(** * URI and IRI handling of [lib/index.js]: recognisers, parsers,
      normalisation, reference resolution and relativisation.

    The JavaScript module builds its grammars as regular expressions and runs
    them with the backtracking matcher of the language.  The development
    below embeds that matcher (ordered alternation, greedy and lazy
    quantifiers, named capture groups, anchors and negative lookahead), the
    regular expressions of the module, and the string functions built on top
    of them.

    Strings are [string]: sequences of code units in the range 0..255.  The
    character classes of the URI grammar are sets of ASCII characters, so a
    string with a code unit outside that range is rejected by every URI
    pattern, as one with a code unit in 128..255 is here; and the character
    that [String.fromCharCode] makes of a two-digit hexadecimal code is in
    the range.  The IRI patterns are embedded on the same strings, that is
    for identifiers whose code points are below 256. *)

From Stdlib Require Import Ascii.
From stdpp Require Import gmap strings list fin_maps.
Definition massBuilder1 (m : 'cV[rat]_1) : MassMatrices rat 1 1 :=
  mkMassMatrices ((m 0 0)%:M) ((m 0 0)^-1%:M) (1%:M).

(** A problem with the given step sizes whose mass matrices are unset. *)
Definition problem1 (dts : seq rat) : ProblemTDEM_b rat 1 1 1 1 :=
  mkProblem mesh1 model1 dts massBuilder1 None.

(** A history of the given "e" and "b" values, one per time step. *)
Definition history1 (es bs : seq rat) : FieldsTDEM rat 1 1 :=
  mkFields 0 [seq x%:M | x <- es] [seq x%:M | x <- bs].

(** ** Running a method *)

Section Theory.

Variable K : fieldType.
Variables nE nF nC nP : nat.

Implicit Types (self : ProblemTDEM_b K nE nF nC nP).
Implicit Types (mm : MassMatrices K nE nF).
Implicit Types (u p F Y : FieldsTDEM K nE nF).
Implicit Types (m v : 'cV[K]_nP).
Implicit Types (tInd i k n : nat).

Lemma self_mass_built self mm :
  mass self = Some mm -> self_mass self = (Ok mm, self).
Proof. by rewrite /self_mass => ->. Qed.

Lemma self_MfMui_built self mm :
  mass self = Some mm -> self_MfMui self = (Ok (MfMui mm), self).
Proof. by move=> Hm; rewrite /self_MfMui /bind (self_mass_built Hm). Qed.

Lemma self_MeSigmaI_built self mm :
  mass self = Some mm -> self_MeSigmaI self = (Ok (MeSigmaI mm), self).
Proof. by move=> Hm; rewrite /self_MeSigmaI /bind (self_mass_built Hm). Qed.

Lemma self_MeSigma_built self mm :
  mass self = Some mm -> self_MeSigma self = (Ok (MeSigma mm), self).
Proof. by move=> Hm; rewrite /self_MeSigma /bind (self_mass_built Hm). Qed.

Ltac attrs Hm :=
  rewrite /bind /self_mesh /self_model /times_size /lift /ret
    ?(self_MfMui_built Hm, self_MeSigmaI_built Hm, self_MeSigma_built Hm).

Lemma getDt_in self tInd :
  (tInd < size (timeSteps self))%N ->
  getDt tInd self = (Ok (nth 0 (timeSteps self) tInd), self).
Proof. by rewrite /getDt => ->. Qed.

Lemma getA_built self mm tInd dt :
  mass self = Some mm -> getDt tInd self = (Ok dt, self) ->
  getA tInd self = (Ok (systemMatrix (mesh self) mm dt), self).
Proof. by move=> Hm Hdt; rewrite /getA /bind Hdt; attrs Hm. Qed.

Lemma pred_int k : k.+1%:Z - 1 = k%:Z.
Proof. by rewrite intS addrC addKr. Qed.

Lemma get_b_prev F k :
  (k < size (b_hist F))%N -> get_b F (k.+1%:Z - 1) = Ok (nth 0 (b_hist F) k).
Proof. by move=> Hk; rewrite pred_int /get_b Hk. Qed.

Lemma get_b_initial F : get_b F (0%:Z - 1) = Ok (b0 F).
Proof. by []. Qed.

Lemma getRHS_built self mm F tInd dt bprev :
  mass self = Some mm -> getDt tInd self = (Ok dt, self) ->
  get_b F (tInd%:Z - 1) = Ok bprev ->
  getRHS tInd F self = (Ok ((1 / dt) *: MfMui mm *m bprev), self).
Proof. by move=> Hm Hdt Hb; rewrite /getRHS /bind Hdt; attrs Hm; rewrite Hb. Qed.

(** ** The system matrix and the forward right-hand side *)

(** C2: with the mass matrices assigned and [dt = getDt(tInd)], [getA(tInd)]
    returns [MfMui*edgeCurl*MeSigmaI*edgeCurl.T*MfMui + (1/dt)*MfMui], built
    from the mass matrices of [self] and the curl of its mesh, and leaves
    [self] as it was. *)
Theorem getA_spec self mm tInd dt :
  mass self = Some mm -> getDt tInd self = (Ok dt, self) ->
  getA tInd self =
    (Ok (MfMui mm *m edgeCurl (mesh self) *m MeSigmaI mm *m (edgeCurl (mesh self))^T
           *m MfMui mm + (1 / dt) *: MfMui mm), self).
Proof. exact: getA_built. Qed.

(** C8: at a time index of the mesh, the matrix [getA(tInd)] returns is its own
    transpose when [MfMui] and [MeSigmaI] are symmetric. *)
Theorem getA_symmetric self mm tInd :
  mass self = Some mm -> (tInd < size (timeSteps self))%N ->
  (MfMui mm)^T = MfMui mm -> (MeSigmaI mm)^T = MeSigmaI mm ->
  exists A, getA tInd self = (Ok A, self) /\ A^T = A.
Proof.
move=> Hm Ht HMf HMe; exists (systemMatrix (mesh self) mm (nth 0 (timeSteps self) tInd)).
split; first exact: (getA_built Hm (getDt_in Ht)).
by rewrite /systemMatrix linearD linearZ /= !trmx_mul trmxK HMf HMe !mulmxA.
Qed.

+ + +

**WHAT YOU SHOULD DO:** Please tally the lines in the data above containing the string "range", and give the number alone.

**EXERCISE SOLUTION:** 3